A obesidade mórbida é uma doença crônica progressiva, onde o excesso de gordura corporal se acumula a tal ponto que a saúde fica comprometida. O problema de obesidade em crianças, geralmente, está associado a prática do desmame precoce, combinadas com dietas incorretas – repletas de industrializados como: salgadinhos tipo “snacks”, bebidas com alto teor de açúcares, doces e alimentos frios – e questões culturais (criança gordinha ainda é sinônimo de criança saudável).

Outra causa importante refere-se também ao desequilíbrio entre a ingestão de alimentos e o gasto energético. Atualmente, grande parte do tempo das crianças é dedicado à televisão, videogame, computadores, que constituem um ambiente bastante favorável ao aumento da prevalência da obesidade, já que por dia as crianças brasileiras passam em média 3 horas na escola e “5 horas em frente à TV”, reduzindo, desta forma, a prática de atividades físicas que possibilitem os gastos energéticos.

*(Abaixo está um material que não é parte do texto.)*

(** C6. The prompt is the trimmed user text, an empty line, the heading and
    three directives; the number of words in the length directive is
    [min(120, r)] where [r] is the integer nearest to three quarters of
    [max_tokens], a tie going up, as [Math.round] does.  For 512 tokens the
    directive says 120 words and for 64 tokens 48. *)
Theorem length_directive_words (userText : jsstring) (s : Settings) :
  (exists r : Z,
     (inject_Z r - (1 # 2) <= max_tokens s * (3 # 4)
      /\ max_tokens s * (3 # 4) < inject_Z r + (1 # 2))%Q
     /\ buildConstrainedUserPrompt userText s =
        trim userText ++ LF ++ LF ++ js "Требования к ответу:" ++ LF
        ++ (js "- " ++ formatInstruction s) ++ LF
        ++ (js "- " ++ js "Ограничение длины: уложись примерно в "
            ++ show_int (Z.min 120 r) ++ js " слов максимум.") ++ LF
        ++ (js "- " ++ stopInstruction s))
  /\ lengthInstruction (set_max_tokens (num 512) s)
     = js "Ограничение длины: уложись примерно в " ++ js "120" ++ js " слов максимум."
  /\ lengthInstruction (set_max_tokens (num 64) s)
     = js "Ограничение длины: уложись примерно в " ++ js "48" ++ js " слов максимум.".
Proof.
  split; [|split].
  - exists (Math_round (max_tokens s * (75 # 100))%Q). split.
    + pose proof (Math_round_nearest (max_tokens s * (75 # 100))%Q) as [H1 H2].
      assert (max_tokens s * (75 # 100) == max_tokens s * (3 # 4))%Q as E
        by (apply Qmult_comp; reflexivity).
      rewrite <- E. split; assumption.
    + unfold buildConstrainedUserPrompt, join. rewrite app_nil_l.
      unfold lengthInstruction, lengthWords. exact eq_refl.
  - unfold lengthInstruction. rewrite lengthWords_set_max_tokens.
    replace (show_int _) with (js "120") by (vm_compute; exact eq_refl).
    exact eq_refl.
  - unfold lengthInstruction. rewrite lengthWords_set_max_tokens.
    replace (show_int _) with (js "48") by (vm_compute; exact eq_refl).
    exact eq_refl.
Qed.

(** ** Completion gateway *)

(** Nothing [undefined] survives [stripUndefined]. *)
Lemma stripUndefined_defined (p : Payload) (k : string) :
  payload_get k (stripUndefined p) <> Some JUndefined.
Proof.
  induction p as [|[k' v] p IH]; [discriminate|].
  unfold stripUndefined in *. cbn [List.filter snd].
  destruct v; cbn [is_undefined negb payload_get]; try exact IH;
    destruct (String.eqb k k'); try exact IH; discriminate.
Qed.

(** A parameter is in the request exactly when it is set. *)
Lemma requestPayload_fields messages params :
  payload_get "temperature" (requestPayload messages params)
  = JNumber <$> p_temperature params
  /\ payload_get "max_tokens" (requestPayload messages params)
     = JNumber <$> p_max_tokens params
  /\ payload_get "frequency_penalty" (requestPayload messages params)
     = JNumber <$> p_frequency_penalty params
  /\ payload_get "presence_penalty" (requestPayload messages params)
     = JNumber <$> p_presence_penalty params
  /\ payload_get "stop" (requestPayload messages params)
     = JStrings <$> p_stop params.
Proof.
  destruct params as [[t|] [m|] [f|] [p|] [st|]];
    repeat split; exact eq_refl.
Qed.

(** C7. The constrained parameters hold the one-element list of the stop
    marker as [stop] when [use_stop] is on and leave it unset otherwise; and
    in the request sent for any parameters, a parameter is present exactly
    when it is set, with its value, and no property is [undefined]: for the
    constrained parameters, [stop] is the marker list or is not a property
    of the request at all. *)
Theorem stop_follows_use_stop_and_unset_is_omitted (s : Settings)
    (messages : list Message) (params : GenerationParams) :
  p_stop (constrainedParams s)
  = (if use_stop s then Some [STOP_MARKER] else None)
  /\ (p_stop (constrainedParams s) = Some [STOP_MARKER] <-> use_stop s = true)
  /\ (payload_get "temperature" (requestPayload messages params)
      = JNumber <$> p_temperature params
      /\ payload_get "max_tokens" (requestPayload messages params)
         = JNumber <$> p_max_tokens params
      /\ payload_get "frequency_penalty" (requestPayload messages params)
         = JNumber <$> p_frequency_penalty params
      /\ payload_get "presence_penalty" (requestPayload messages params)
         = JNumber <$> p_presence_penalty params
      /\ payload_get "stop" (requestPayload messages params)
         = JStrings <$> p_stop params)
  /\ (forall k, payload_get k (requestPayload messages params) <> Some JUndefined)
  /\ payload_get "stop" (requestPayload messages (constrainedParams s))
     = (if use_stop s then Some (JStrings [STOP_MARKER]) else None).
Proof.
  split; [exact eq_refl|]. split.
  - unfold constrainedParams. cbn [p_stop].
    destruct (use_stop s); split; intros H; try exact eq_refl; discriminate.
  - split; [apply requestPayload_fields|]. split.
    + intros k. apply stripUndefined_defined.
    + destruct (requestPayload_fields messages (constrainedParams s))
        as (_ & _ & _ & _ & ->).
      unfold constrainedParams. cbn [p_stop]. by destruct (use_stop s).
Qed.

(** ** Text handler *)

Ltac run_eff :=
  cbv beta iota zeta delta
    [bind ret emit throw gets modify lift try_catch callLLM showPrompt
     showStartScreen push app].

Lemma answer_twice_success w chatId userText s history st c1 c2 :
  constrained_response w = Resolved c1 ->
  unrestricted_response w = Resolved c2 ->
  answer_twice w chatId userText s history st =
  (Returned tt,
   {| dialogs := alter (fun h => h ++ [assistant_msg (extract c2)]) chatId
                   (alter (fun h => h ++ [user_msg userText]) chatId (dialogs st));
      settingsByChat := settingsByChat st;
      settingsMsgIdByChat := settingsMsgIdByChat st |},
   [ sendChatAction TYPING;
     completions_create
       (requestPayload (history ++ [user_msg (buildConstrainedUserPrompt userText s)])
          (constrainedParams s));
     reply (constrainedReply s (extract c1)) None;
     sendChatAction TYPING;
     completions_create
       (requestPayload (history ++ [user_msg userText]) UNRESTRICTED_PARAMS);
     reply (unrestrictedReply (extract c2)) None;
     reply PROMPT_TEXT (Some afterAnswerKeyboard) ]).
Proof.
  intros H1 H2. unfold answer_twice. rewrite H1, H2.
  run_eff. exact eq_refl.
Qed.

Lemma answer_twice_constrained_rejected w chatId userText s history st :
  constrained_response w = Rejected ->
  answer_twice w chatId userText s history st =
  (Returned tt, st,
   [ sendChatAction TYPING;
     completions_create
       (requestPayload (history ++ [user_msg (buildConstrainedUserPrompt userText s)])
          (constrainedParams s));
     console_error;
     reply APOLOGY_TEXT None;
     reply PROMPT_TEXT (Some afterAnswerKeyboard) ]).
Proof.
  intros H1. unfold answer_twice. rewrite H1.
  run_eff. exact eq_refl.
Qed.

Lemma answer_twice_unrestricted_rejected w chatId userText s history st c1 :
  constrained_response w = Resolved c1 ->
  unrestricted_response w = Rejected ->
  answer_twice w chatId userText s history st =
  (Returned tt, st,
   [ sendChatAction TYPING;
     completions_create
       (requestPayload (history ++ [user_msg (buildConstrainedUserPrompt userText s)])
          (constrainedParams s));
     reply (constrainedReply s (extract c1)) None;
     sendChatAction TYPING;
     completions_create
       (requestPayload (history ++ [user_msg userText]) UNRESTRICTED_PARAMS);
     console_error;
     reply APOLOGY_TEXT None;
     reply PROMPT_TEXT (Some afterAnswerKeyboard) ]).
Proof.
  intros H1 H2. unfold answer_twice. rewrite H1, H2.
  run_eff. exact eq_refl.
Qed.

(** A text that is no command, in a conversation that exists, goes to the
    two requests. *)
Lemma on_text_answers w chatId text st history s :
  trim text <> [] -> startsWith (trim text) (js "/") = false ->
  dialogs st !! chatId = Some history -> settingsByChat st !! chatId = Some s ->
  handle w (text_message chatId (Some text)) st
  = answer_twice w chatId (trim text) s history st.
Proof.
  intros Hne Hcmd Hd Hs.
  unfold handle, on_text, message_ctx.
  cbv beta iota zeta delta [chat_id message_text fmap option_fmap option_map].
  destruct (trim text) as [|c r] eqn:E; [congruence|].
  rewrite Hcmd.
  cbv beta iota zeta delta [bind gets lift getSettings getMessages].
  rewrite !bool_decide_eq_true_2 by eauto.
  cbv beta iota zeta delta [negb orb].
  rewrite !(ensureSession_present chatId st history s Hd Hs).
  rewrite Hd, Hs.
  cbv beta iota zeta delta [default from_option id].
  destruct (answer_twice w chatId (c :: r) s history st) as [[o st'] log].
  exact eq_refl.
Qed.

(** The labelled constrained reply is never the apology. *)
Lemma constrainedReply_not_apology s a :
  str_eqb (constrainedReply s a) APOLOGY_TEXT = false.
Proof.
  apply bool_decide_eq_false_2. unfold constrainedReply.
  replace (js "✅ С ограничениями") with (9989 :: tl (js "✅ С ограничениями"))
    by (vm_compute; exact eq_refl).
  replace APOLOGY_TEXT with (1059 :: tl APOLOGY_TEXT)
    by (vm_compute; exact eq_refl).
  rewrite <- app_comm_cons. intros [= H].
Qed.

Lemma prompt_not_apology : str_eqb PROMPT_TEXT APOLOGY_TEXT = false.
Proof. vm_compute. exact eq_refl. Qed.

Lemma apology_is_apology : str_eqb APOLOGY_TEXT APOLOGY_TEXT = true.
Proof. by apply bool_decide_eq_true_2. Qed.

(** What the handler does when a completion call is rejected. *)
Lemma completion_failure_paths (w : World) (chatId : Z)
    (text : jsstring) (st : Store) (history : list Message) (s : Settings) :
  trim text <> [] -> startsWith (trim text) (js "/") = false ->
  dialogs st !! chatId = Some history -> settingsByChat st !! chatId = Some s ->
  constrained_response w = Rejected \/ unrestricted_response w = Rejected ->
  exists log,
    handle w (text_message chatId (Some text)) st = (Returned tt, st, log)
    /\ replies_with APOLOGY_TEXT log = 1%nat
    /\ last log = Some (reply PROMPT_TEXT (Some afterAnswerKeyboard)).
Proof.
  intros Hne Hcmd Hd Hs Hfail.
  rewrite (on_text_answers w chatId text st history s Hne Hcmd Hd Hs).
  destruct (constrained_response w) as [|c1] eqn:H1.
  - eexists. split; [apply answer_twice_constrained_rejected; exact H1|].
    split; [|exact eq_refl].
    unfold replies_with. cbv beta iota delta [List.filter].
    rewrite apology_is_apology, prompt_not_apology. exact eq_refl.
  - destruct Hfail as [Hfail|H2]; [discriminate|].
    eexists. split; [eapply answer_twice_unrestricted_rejected; eauto|].
    split; [|exact eq_refl].
    unfold replies_with. cbv beta iota delta [List.filter].
    rewrite apology_is_apology, prompt_not_apology, constrainedReply_not_apology.
    exact eq_refl.
Qed.



(** C2, as stated, fails: after a start on a new chat, "hello" answered by
    the constrained request and rejected on the unrestricted one leaves the
    history at the system message; the user message is not in it. *)
Lemma hello_failure_history_counterexample :
  let st0 := fst (run [(failing_world, start_command 1)] empty_store) in
  dialogs st0 !! 1%Z = Some [system_msg DEFAULT_SYSTEM]
  /\ (let '(_, st1, _) :=
        handle failing_world (text_message 1 (Some (js "hello"))) st0 in
      dialogs st1 !! 1%Z = Some [system_msg DEFAULT_SYSTEM]
      /\ dialogs st1 !! 1%Z
         <> Some [system_msg DEFAULT_SYSTEM; user_msg (js "hello")]).
Proof.
  vm_compute. split; [exact eq_refl|]. split; [exact eq_refl|]. discriminate.
Qed.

Dentre os riscos a saúde provenientes da obesidade podemos citar: doenças respiratórias, doenças ortopédicas, colesterol e triglicerídeos elevados, hipertensão arterial e diabetes tipo 2. Pesquisas mostram que apenas 9% dos pais notam problemas dos filhos com a balança. É preciso estar sempre atento e algumas mudanças de hábito são fundamentais para a reeducação alimentar e controle do peso.

Como combater a obesidade

  • Fracione o volume de alimentos em 6 refeições durante o dia, evitando jejuns prolongados;

  • Incentive o consumo de frutas e hortaliças, em diferentes preparações;

  • Evite que a criança belisque fora das refeições e não substitua a refeição por mamadeiras, iogurtes e vitaminas;

  • Restrinja o consumo de guloseimas;

  • Reduza o tempo à frente da televisão, principalmente durante as refeições;

  • Estimule a prática de atividade física;

  • Não ofereça a comida como recompensa ou ameace com castigo caso não consumam a refeição ou determinado item;

  • Dê o exemplo. Não adianta dizer para beber suco e tomar refrigerante;

  • Fique atento e tome cuidado para não cair nas pegadinhas de alimentação saudável.

 

SAIBA MAIS
Entende-se por obesidade quando o Índice de Massa Corporal (IMC) de uma criança de 5 a 10 anos está acima de 30 kg/m². Já a obesidade mórbida é quando o IMC supera os 40 kg/m². Os dados mais recentes divulgados pelo Ministério da Saúde apontam que uma em cada três crianças de 5 a 9 anos está obesa.